Using Futures to Predict the Market
Even if you're not willing to take on the risk of a futures contract, they can still be a valuable tool for predicting market movements. Futures often give investors an idea of where securities are heading before the market opens. Dow Futures is one of the most closely followed futures because it's based on the DJIA and trading opens earlier than the overall market, giving investors a good indication of where the market will move come 9:30 a.m. in New York.
How the Futures Market Works
Years ago when futures contracts were used largely by farmers to hedge the price of their crops, the end date was pegged to the delivery of the physical asset underlying that contract.

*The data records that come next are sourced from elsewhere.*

(** X3. With a page number and a limit that are at least 1, [hasNext] is
    true exactly when the next page holds a record, and [hasPrev] exactly
    when the page is not the first. *)
Theorem paginate_hasNext {A} (page limit : Z) (l : list A) :
  (1 ≤ page)%Z → (1 ≤ limit)%Z →
  let pg := (paginate (Some page) (Some limit) l).2 in
  (hasNext pg = true
   ↔ (paginate (Some (page + 1)%Z) (Some limit) l).1 ≠ [])
  ∧ (hasPrev pg = true ↔ (1 < page)%Z).
Proof.
  intros Hp Hl pg.
  pose proof (paginate_totalPages page limit l Hp Hl) as HT.
  fold pg in HT. cbv zeta in HT.
  assert (Hpg : pg = mkPagination page (totalPages pg) (length l)
                       (page <? totalPages pg)%Z (1 <? page)%Z).
  { unfold pg, paginate, js_or. rewrite !truthy_integer_true by lia.
    reflexivity. }
  rewrite paginate_items by lia.
  replace (page + 1 - 1)%Z with page by lia.
  split.
  - rewrite Hpg. cbn [hasNext]. rewrite Z.ltb_lt.
    assert (Hlen : take (Z.to_nat limit) (drop (Z.to_nat (page * limit)) l)
                   ≠ []
                   ↔ (Z.to_nat (page * limit) < length l)%nat).
    { rewrite <- length_zero_iff_nil, length_take, length_drop. lia. }
    rewrite Hlen. split; intros H; nia.
  - rewrite Hpg. cbn [hasPrev]. apply Z.ltb_lt.
Qed.

(** Page 1 of five records by two has a next page, page 3 has none. *)
Lemma paginate_hasNext_witness :
  hasNext (paginate (Some 3%Z) (Some 2%Z) [1; 2; 3; 4; 5]%nat).2 = false
  ∧ hasPrev (paginate (Some 3%Z) (Some 2%Z) [1; 2; 3; 4; 5]%nat).2 = true.
Proof.
  destruct (paginate_hasNext 3 2 [1; 2; 3; 4; 5]%nat) as [Hnext Hprev];
    [lia | lia |].
  split.
  - apply not_true_is_false. intros H. apply Hnext in H. apply H.
    reflexivity.
  - apply Hprev. lia.
Defined.

(** X4. The limit is not checked: on the first page a limit of [-k] gives
    the whole list but its last [k] records, however many they are, and
    says there is no next page. *)
Theorem paginate_negative_limit {A} (k : Z) (l : list A) :
  (0 < k)%Z →
  (paginate (Some 1%Z) (Some (- k)%Z) l).1
  = take (length l - Z.to_nat k) l
  ∧ hasNext (paginate (Some 1%Z) (Some (- k)%Z) l).2 = false.
Proof.
  intros Hk. unfold paginate, js_or.
  rewrite !truthy_integer_true by lia. cbn [fst snd hasNext]. split.
  - unfold js_slice, relativeIndex.
    replace ((1 - 1) * - k)%Z with 0%Z by lia.
    destruct (Z.ltb_spec 0 0) as [|_]; [lia|].
    destruct (Z.ltb_spec (0 + - k) 0) as [_|]; [|lia].
    replace (Z.to_nat (Z.min 0 (Z.of_nat (length l)))) with 0%nat by lia.
    rewrite drop_0. f_equal. lia.
  - apply Z.ltb_ge.
    assert (Hc : (Math_ceil (inject_Z (Z.of_nat (length l))
                             / inject_Z (- k)) ≤ 0)%Z).
    { unfold Math_ceil. rewrite <- (Qceiling_Z 0).
      apply Qceiling_resp_le.
      assert (Hkq : inject_Z (- k) < inject_Z 0)
        by (rewrite <- Zlt_Qlt; lia).
      assert (Hlq : inject_Z 0 <= inject_Z (Z.of_nat (length l)))
        by (rewrite <- Zle_Qle; lia).
      change (inject_Z 0) with 0 in *.
      set (a := inject_Z (Z.of_nat (length l))) in *.
      set (b := inject_Z (- k)) in *.
      assert (Hpos : 0 <= a / - b) by (apply Qle_shift_div_l; lra).
      assert (E : a / b == - (a / - b)) by (field; lra).
      rewrite E. lra. }
    lia.
Qed.

(** Five records asked with [limit=-1]: four come back. *)
Lemma paginate_negative_limit_witness :
  (paginate (Some 1%Z) (Some (- 1)%Z) [1; 2; 3; 4; 5]%nat).1
  = [1; 2; 3; 4]%nat.
Proof.
  destruct (paginate_negative_limit 1 [1; 2; 3; 4; 5]%nat) as [Hitems _];
    [lia|].
  exact Hitems.
Defined.

(** ** Clients *)

Lemma NoDup_insert_fresh {A} (l : list A) (i : nat) (y : A) :
  NoDup l →
  (∀ j, j ≠ i → l !! j ≠ Some y) →
  NoDup (<[i := y]> l).
Proof.
  intros Hnd Hfresh. apply NoDup_alt. intros j1 j2 x H1 H2.
  apply list_lookup_insert_Some in H1 as [(-> & <- & Hlt1)|(Hne1 & H1)];
    apply list_lookup_insert_Some in H2 as [(-> & E & Hlt2)|(Hne2 & H2)];
    try reflexivity.
  - exfalso. exact (Hfresh j2 (not_eq_sym Hne2) H2).
  - subst x. exfalso. exact (Hfresh j1 (not_eq_sym Hne1) H1).
  - eapply NoDup_lookup; eassumption.
Qed.

Lemma NoDup_delete {A} (l : list A) (i : nat) :
  NoDup l → NoDup (base.delete i l).
Proof.
  intros Hnd. eapply sublist_NoDup; [exact Hnd | apply sublist_delete].
Qed.

(** X5. The client routes keep the emails of the store distinct: after
    [POST /api/clients], [DELETE /api/clients/:id] and, when the ids of
    the clients are distinct, [PUT /api/clients/:id], no two clients have
    the same email if none had before, whatever the answer is. *)
Theorem client_routes_keep_emails_unique (e : Env) (id : string)
    (body : Client.t) (st : Store) :
  emailsUnique st →
  emailsUnique (post_client e body st).2
  ∧ emailsUnique (delete_client id st).2
  ∧ (clientIdsUnique st → emailsUnique (put_client e id body st).2).
Proof.
  unfold emailsUnique, clientIdsUnique. intros Hnd. split; [|split].
  - unfold post_client.
    destruct (Client.name body) as [name|]; [|exact Hnd].
    destruct (Client.email body) as [email|]; [|exact Hnd].
    destruct (negb (truthy name) || negb (truthy email)); [exact Hnd|].
    unfold clientDb.getAll.
    destruct (list_find _ (clients st)) as [[i c]|] eqn:Hfind; [exact Hnd|].
    cbn [snd clientDb.create clientDb.writeAll clients].
    rewrite fmap_app. cbn [fmap list_fmap Client.email].
    apply NoDup_app. split; [exact Hnd|]. split; [|apply NoDup_singleton].
    intros x Hx Hx'. apply list_elem_of_singleton in Hx'. subst x.
    apply list_elem_of_fmap in Hx as (c & Hc & Hin).
    apply list_find_None in Hfind. rewrite Forall_forall in Hfind.
    exact (Hfind c Hin (eq_sym Hc)).
  - unfold delete_client, clientDb.getAll.
    destruct (list_find _ (clients st)) as [[i c]|]; [|exact Hnd].
    cbn [snd clientDb.writeAll clients].
    rewrite list_fmap_delete. apply NoDup_delete, Hnd.
  - intros Hids. unfold put_client, clientDb.getAll.
    destruct (list_find _ (clients st)) as [[i c]|] eqn:Hfind; [|exact Hnd].
    apply list_find_Some in Hfind as (Hi & Hid & _).
    destruct (truthy (Client.email body)
              && bool_decide (Client.email body ≠ Client.email c)) eqn:Hgate.
    + destruct (list_find _ (clients st)) as [[j c']|] eqn:Hdup;
        [exact Hnd|].
      cbn [snd clientDb.writeAll clients].
      rewrite list_fmap_insert. cbn [Client.email].
      apply andb_true_iff in Hgate as [Htruthy _].
      destruct (Client.email body) as [s|] eqn:Hs; [|discriminate].
      unfold js_or_opt. cbn [truthy truthy_undefined] in Htruthy.
      rewrite Htruthy.
      apply NoDup_insert_fresh; [exact Hnd|].
      intros j Hj Hlook. rewrite list_lookup_fmap in Hlook.
      destruct (clients st !! j) as [c'|] eqn:Hj'; [|discriminate].
      cbn in Hlook. injection Hlook as Hmail.
      apply list_find_None in Hdup. rewrite Forall_forall in Hdup.
      apply (Hdup c'); [eapply list_elem_of_lookup_2; exact Hj'|].
      split; [exact Hmail|].
      intros Hid'. apply Hj.
      eapply (NoDup_lookup _ j i (Some id) Hids);
        rewrite list_lookup_fmap; [rewrite Hj'|rewrite Hi]; cbn; congruence.
    + cbn [snd clientDb.writeAll clients].
      rewrite list_fmap_insert. cbn [Client.email].
      assert (Hsame : js_or_opt (Client.email body) (Client.email c)
                      = Client.email c).
      { unfold js_or_opt. destruct (Client.email body) as [s|]; [|reflexivity].
        cbn [truthy truthy_undefined] in Hgate.
        destruct (truthy s); [|reflexivity].
        cbn [andb] in Hgate. apply bool_decide_eq_false in Hgate.
        destruct (decide (Some s = Client.email c)) as [E|N];
          [exact E | contradiction]. }
      rewrite Hsame, list_insert_id; [exact Hnd|].
      rewrite list_lookup_fmap, Hi. reflexivity.
Qed.

(** The sample store keeps its emails distinct through a creation and an
    edit. *)
Lemma client_routes_keep_emails_unique_witness :
  emailsUnique
    (post_client Sample.env (Sample.clientBody "b@acme.com") Sample.store).2
  ∧ emailsUnique
      (put_client Sample.env "c1" (Sample.clientBody "b@acme.com")
         Sample.store).2.
Proof.
  destruct (client_routes_keep_emails_unique Sample.env "c1"
              (Sample.clientBody "b@acme.com") Sample.store)
    as (Hpost & _ & Hput).
  - apply NoDup_singleton.
  - split; [exact Hpost | apply Hput, NoDup_singleton].
Defined.

(** X6. [PUT /api/clients/:id] never touches the derived fields: whatever
    the body and the answer, every client keeps its id, its
    [totalProjects], its [totalRevenue] and its [createdAt], and the
    projects and the invoices of the store are the same. *)
Theorem put_client_keeps_counters (e : Env) (id : string) (body : Client.t)
    (st : Store) :
  let st' := (put_client e id body st).2 in
  Client.totalProjects <$> clients st' = Client.totalProjects <$> clients st
  ∧ Client.totalRevenue <$> clients st' = Client.totalRevenue <$> clients st
  ∧ Client.id <$> clients st' = Client.id <$> clients st
  ∧ Client.createdAt <$> clients st' = Client.createdAt <$> clients st
  ∧ projects st' = projects st
  ∧ invoices st' = invoices st.
Proof.
  unfold put_client, clientDb.getAll.
  destruct (list_find _ (clients st)) as [[i c]|] eqn:Hfind;
    [|repeat split; reflexivity].
  apply list_find_Some in Hfind as (Hi & _ & _).
  match goal with
  | |- context [match ?x with Some _ => _ | None => _ end] =>
    destruct x as [dup|]; [repeat split; reflexivity|]
  end.
  cbn [snd clientDb.writeAll clients projects invoices].
  rewrite !list_fmap_insert.
  cbn [Client.totalProjects Client.totalRevenue Client.id Client.createdAt].
  repeat split; try reflexivity;
    apply list_insert_id; rewrite list_lookup_fmap, Hi; reflexivity.
Qed.

(** ** Orphans *)

Lemma list_find_delete_unique {A} (P : A → Prop) `{∀ x, Decision (P x)}
    (l : list A) (i : nat) :
  (∀ j y, l !! j = Some y → P y → j = i) →
  list_find P (base.delete i l) = None.
Proof.
  intros Huniq. apply list_find_None, Forall_forall.
  intros y Hy HP. apply list_elem_of_lookup in Hy as [j Hj].
  destruct (decide (j < i)%nat) as [Hlt|Hge].
  - rewrite list_lookup_delete_lt in Hj by exact Hlt.
    specialize (Huniq j y Hj HP). lia.
  - rewrite list_lookup_delete_ge in Hj by lia.
    specialize (Huniq (S j) y Hj HP). lia.
Qed.

(** ** Requests one after the other

    When [VERCEL] is set a read finds the shipped files, whatever the
    request before it wrote; when it is not set a read finds what was
    written. *)

Lemma initializeDatabase_reseeds (d : Deployment) (disk disk' : Store) :
  VERCEL d = true →
  initializeDatabase d disk' = initializeDatabase d disk.
Proof. unfold initializeDatabase. intros ->. reflexivity. Qed.

Lemma initializeDatabase_in_place (d : Deployment) (disk : Store) :
  VERCEL d = false → initializeDatabase d disk = disk.
Proof. unfold initializeDatabase. intros ->. reflexivity. Qed.

(** The routes of a deployment without the variable are the routes on the
    files themselves. *)
Ltac in_place H :=
  unfold Deployed.post_invoice, Deployed.get_invoice, Deployed.delete_invoice,
    Deployed.put_invoice_status, Deployed.invoices_stats_overview,
    Deployed.post_client, Deployed.get_client, Deployed.delete_client,
    Deployed.get_project, Deployed.post_project, Deployed.delete_project,
    Deployed.post_register, Deployed.post_login, initializeDatabase,
    initializeUsers in *;
  rewrite ?H in *; cbv iota in *.

Lemma post_project_in_place (d : Deployment) (e : Env) (body : Project.t)
    (disk : Store) :
  VERCEL d = false →
  Deployed.post_project d e body disk = post_project e body disk.
Proof.
  intros H. unfold Deployed.post_project, post_project.
  rewrite (initializeDatabase_in_place d disk H).
  destruct (Project.title body) as [title|]; [|reflexivity].
  destruct (Project.clientId body) as [clientId|]; [|reflexivity].
  destruct (negb (truthy title) || negb (truthy clientId)); [reflexivity|].
  destruct (clientDb.findById clientId disk); [|reflexivity].
  unfold projectDb.create.
  rewrite (initializeDatabase_in_place d _ H). reflexivity.
Qed.

Lemma delete_project_in_place (d : Deployment) (id : string) (disk : Store) :
  VERCEL d = false →
  Deployed.delete_project d id disk = delete_project id disk.
Proof.
  intros H. unfold Deployed.delete_project, delete_project.
  rewrite (initializeDatabase_in_place d disk H).
  destruct (projectDb2.findById id disk); [|reflexivity].
  destruct (projectDb2.delete id disk) as [b st1].
  rewrite (initializeDatabase_in_place d _ H). reflexivity.
Qed.

(** X7. When [VERCEL] is not set, deleting a client does not cascade: the
    client is taken out of the clients, the projects and the invoices of
    the store stay, and when the ids of the clients are distinct an
    invoice of the deleted client is then read back, unchanged, under the
    client name [Unknown Client]. *)
Theorem delete_client_orphans (d : Deployment) (id k : string)
    (disk : Store) (c : Client.t) (inv : Invoice.t) :
  VERCEL d = false →
  clientIdsUnique disk →
  c ∈ clients disk → Client.id c = Some id →
  invoiceDb.findById k disk = Some inv →
  Invoice.clientId inv = Some id →
  ∃ i disk' v,
    clients disk !! i = Some c
    ∧ Deployed.delete_client d id disk
      = (mkResponse 200 "Client deleted successfully" None, disk')
    ∧ clients disk' = base.delete i (clients disk)
    ∧ projects disk' = projects disk
    ∧ invoices disk' = invoices disk
    ∧ Deployed.get_invoice d k disk' = mkResponse 200 "" (Some v)
    ∧ record v = inv
    ∧ clientName v = Some "Unknown Client".
Proof.
  intros Hlocal Hids Hc Hcid Hinv Hclient. in_place Hlocal.
  unfold delete_client, clientDb.getAll.
  destruct (list_find_elem_of (λ c, Client.id c = Some id) (clients disk) c
              Hc Hcid) as [[i c'] Hfind].
  rewrite Hfind. apply list_find_Some in Hfind as (Hi & Hid' & _).
  assert (Huniq : ∀ j y, clients disk !! j = Some y → Client.id y = Some id →
                         j = i).
  { intros j y Hj Hy. unfold clientIdsUnique in Hids.
    eapply (NoDup_lookup _ j i (Some id) Hids);
      rewrite list_lookup_fmap; [rewrite Hj|rewrite Hi]; cbn; congruence. }
  assert (Hsame : c' = c).
  { apply list_elem_of_lookup in Hc as [j Hj].
    rewrite (Huniq j c Hj Hcid) in Hj. congruence. }
  subst c'. exists i. do 2 eexists. split; [exact Hi|].
  split; [reflexivity|].
  cbn [clientDb.writeAll clients projects invoices].
  split; [reflexivity|]. split; [reflexivity|]. split; [reflexivity|].
  unfold get_invoice, invoiceDb.findById in *.
  cbn [clientDb.writeAll invoices].
  rewrite Hinv. cbv beta iota. unfold findClient.
  cbn [clientDb.writeAll clients]. rewrite Hclient.
  rewrite list_find_delete_unique by exact Huniq.
  cbn. repeat split; reflexivity.
Qed.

However, the majority of futures contracts are now settled in cash without any physical delivery, meaning that traders can enter into futures contracts for, say, crude oil, without actually owning and storing barrels of the commodity themselves. The same is true with stock futures, which traders typically settle in cash before they expire.

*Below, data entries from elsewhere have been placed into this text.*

(** C6, as the code has it.  [edit_phone] puts a new [Phone(new_phone)] in
    the place of every entry equal to [old_phone], the other entries staying
    as they are and where they are; a list with no such entry is left
    unchanged and nothing is raised, whatever [new_phone] is; with such an
    entry and a [new_phone] that is no phone number, the [ValueError] of the
    constructor is raised and the list is unchanged. *)
Theorem edit_phone_spec old_phone new_phone (self : Record_.t) :
  (Forall (λ q, Phone.value q ≠ old_phone) (Record_.phones self) →
   Record_.edit_phone old_phone new_phone self = (Ok tt, self))
  ∧ (Exists (λ q, Phone.value q = old_phone) (Record_.phones self) →
     ∀ p, Phone.init new_phone = Ok p →
       Record_.edit_phone old_phone new_phone self
       = (Ok tt, Record_.set_phones
                   ((λ q, if String.eqb (Phone.value q) old_phone then p else q)
                      <$> Record_.phones self) self))
  ∧ (Exists (λ q, Phone.value q = old_phone) (Record_.phones self) →
     ∀ e, Phone.init new_phone = Raise e →
       Record_.edit_phone old_phone new_phone self = (Raise e, self)).
Proof.
  rewrite edit_phone_unfold. split; [|split].
  - intros Hno. destruct (Phone.init new_phone) as [p|e] eqn:Hinit.
    + rewrite (edit_loop_Ok _ _ p _ [] (Record_.phones self)); [|done..|lia].
      simpl. by rewrite replace_all_no_match, set_phones_same.
    + rewrite (edit_loop_Raise _ _ e _ [] (Record_.phones self)); [|done..|lia].
      by rewrite existsb_matches_false.
  - intros _ p Hinit.
    by rewrite (edit_loop_Ok _ _ p _ [] (Record_.phones self)); [|done..|lia].
  - intros Hex e Hinit.
    rewrite (edit_loop_Raise _ _ e _ [] (Record_.phones self)); [|done..|lia].
    by rewrite existsb_matches_true.
Qed.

The month that a futures contract expires is designated by a single letter following the asset's ticker symbol. For example, the ticker NGV8 represents a contract for natural gas ( NG ) that expires in October ( V indicates October) of 201 8 (shown in the ticker as " 8 ").
As mentioned above, futures contracts are riskier than buying and selling single stocks, but they have a much higher potential for return. That's because unlike buyers of a single stock, investors entering into a futures position can essentially wager more money than they have at the time.

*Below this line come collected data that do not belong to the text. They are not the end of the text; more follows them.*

(** X13. The manual instructions, for every outcome of the checks: they
    only print and search the path (no tool is run, nothing goes to the
    shell, the host stays as it is); they open with the heading and close
    with the hint to run again with --install, naming the script as it was
    started; the help for DISPLAY is printed exactly when the display check
    failed; no package manager is searched for when both tools are present;
    and when a tool is missing and a package manager is found, that
    manager's install command line is printed. *)
Theorem manual_instructions_contents d x i (h : Host) :
  result_of (manual_instructions sys proc d x i h) = Ok tt
  /\ host_of (manual_instructions sys proc d x i h) = h
  /\ Forall print_or_search
       (events_of (manual_instructions sys proc d x i h))
  /\ hd_error (events_of (manual_instructions sys proc d x i h))
     = Some instructions_header
  /\ (exists before,
         events_of (manual_instructions sys proc d x i h)
         = before ++ [retry_hint proc])
  /\ ((forall s, In s display_help ->
                 In s (printed
                         (events_of (manual_instructions sys proc d x i h))))
      <-> d = false)
  /\ (x && i = true ->
      probes (events_of (manual_instructions sys proc d x i h)) = [])
  /\ (forall line,
         x && i = false ->
         result_of (get_install_command sys h) = Ok (Some line) ->
         In ("    " +:+ line)
            (printed (events_of (manual_instructions sys proc d x i h)))).
Proof.
  split; [now rewrite manual_instructions_run|].
  split; [now rewrite manual_instructions_run|].
  split; [apply manual_instructions_prints_or_searches|].
  split.
  { destruct (manual_instructions_header sys proc d x i h) as (l & ->).
    reflexivity. }
  split; [apply manual_instructions_last|].
  split; [apply manual_instructions_display|].
  split; [|intros line; apply manual_instructions_install_line].
  intros Hx. apply andb_true_iff in Hx as [-> ->].
  unfold manual_instructions. destruct d; reflexivity.
Qed.

End Further.

(** ** The further properties on sample machines *)

Lemma no_install_one_round_witness :
  let p := Demo.process "Linux" None []
             {| verbose := false; install := false |} in
  let h := Demo.host ["import"] in
  install (parse_args p) = false
  /\ main Demo.sys p 3 h = main Demo.sys p 1 h
  /\ result_of (main Demo.sys p 3 h) = Ok (Some 1%Z)
  /\ host_of (main Demo.sys p 3 h) = h
  /\ shell_commands (events_of (main Demo.sys p 3 h)) = [].
Proof.
  intros p h.
  assert (HI : install (parse_args p) = false) by reflexivity.
  split; [exact HI|].
  exact (no_install_one_round Demo.sys p 2 h HI).
Defined.

Lemma quiet_mode_runs_no_tool_witness :
  let p := Demo.process "Linux" (Some ":0") ["--inst"]
             {| verbose := false; install := true |} in
  let h := Demo.host ["apt-get"; "import"] in
  verbose (parse_args p) = false
  /\ runs (events_of (main Demo.sys p 2 h)) = [].
Proof.
  intros p h.
  assert (HV : verbose (parse_args p) = false) by reflexivity.
  split; [exact HV|].
  exact (quiet_mode_runs_no_tool Demo.sys p 2 h HV).
Defined.


Lemma exit_code_meaning_witness :
  let p := Demo.process "Linux" (Some ":0") ["--inst"]
             {| verbose := false; install := true |} in
  let h := Demo.host ["apt-get"; "import"] in
  result_of (main Demo.sys p 2 h) = Ok (Some 0%Z)
  /\ platform_system p = "Linux"
  /\ all_ok Demo.sys p (host_of (main Demo.sys p 2 h)) = true.
Proof.
  intros p h.
  assert (HR : result_of (main Demo.sys p 2 h) = Ok (Some 0%Z))
    by reflexivity.
  split; [exact HR|].
  exact (proj1 (exit_code_meaning Demo.sys p 2 h) HR).
Defined.

Lemma auto_install_contract_witness :
  let h := Demo.host ["dnf"; "yum"] in
  let line := "sudo dnf install -y xdotool ImageMagick" in
  result_of (get_install_command Demo.sys h) = Ok (Some line)
  /\ shell_commands (events_of (auto_install Demo.sys h)) = [line]
  /\ host_of (auto_install Demo.sys h) = snd (run_shell Demo.sys h line)
  /\ result_of (auto_install Demo.sys h) = Ok true.
Proof.
  intros h line.
  assert (HP : result_of (get_install_command Demo.sys h) = Ok (Some line))
    by reflexivity.
  split; [exact HP|].
  destruct (auto_install_contract Demo.sys h (Some line) HP)
    as (_ & A & B & C & _).
  split; [exact A|]. split; [exact B|].
  apply C. exists line. split; reflexivity.
Defined.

For example, someone buying a single stock for $50 has the potential to lose $50 and nothing more. On the other hand, buying a futures contract for the same stock could result in much higher losses because of the leverage involved.
The leverage for the futures contract you're buying depends on the asset itself, but even tiny price fluctuations can result in massive gains or losses. For example, if you buy a futures contract with 10:1 leverage it means that for $1,000 you can enter into $10,000 position. So, although futures are a popular investment option because they magnify gains, it's important to remember that they also magnify losses as well.
Are Futures Right For You?
If you're considering investing in futures there are a few things to consider. The first is timing: how confident are you in your market predictions? Obviously the longer the contract, the more time for your expectations to materialize, but that extra time also comes at a cost.
Buying futures outright without any backup plan also leaves you extremely vulnerable to market swings so it's worth spending some time examining your chosen futures market and considering defensive positions that will minimize losses. One such protection is a stop-loss order, which tells your broker to sell when the asset gets to a certain price.
As of this writing, Laura Hoy did not hold a position in any of the aforementioned securities.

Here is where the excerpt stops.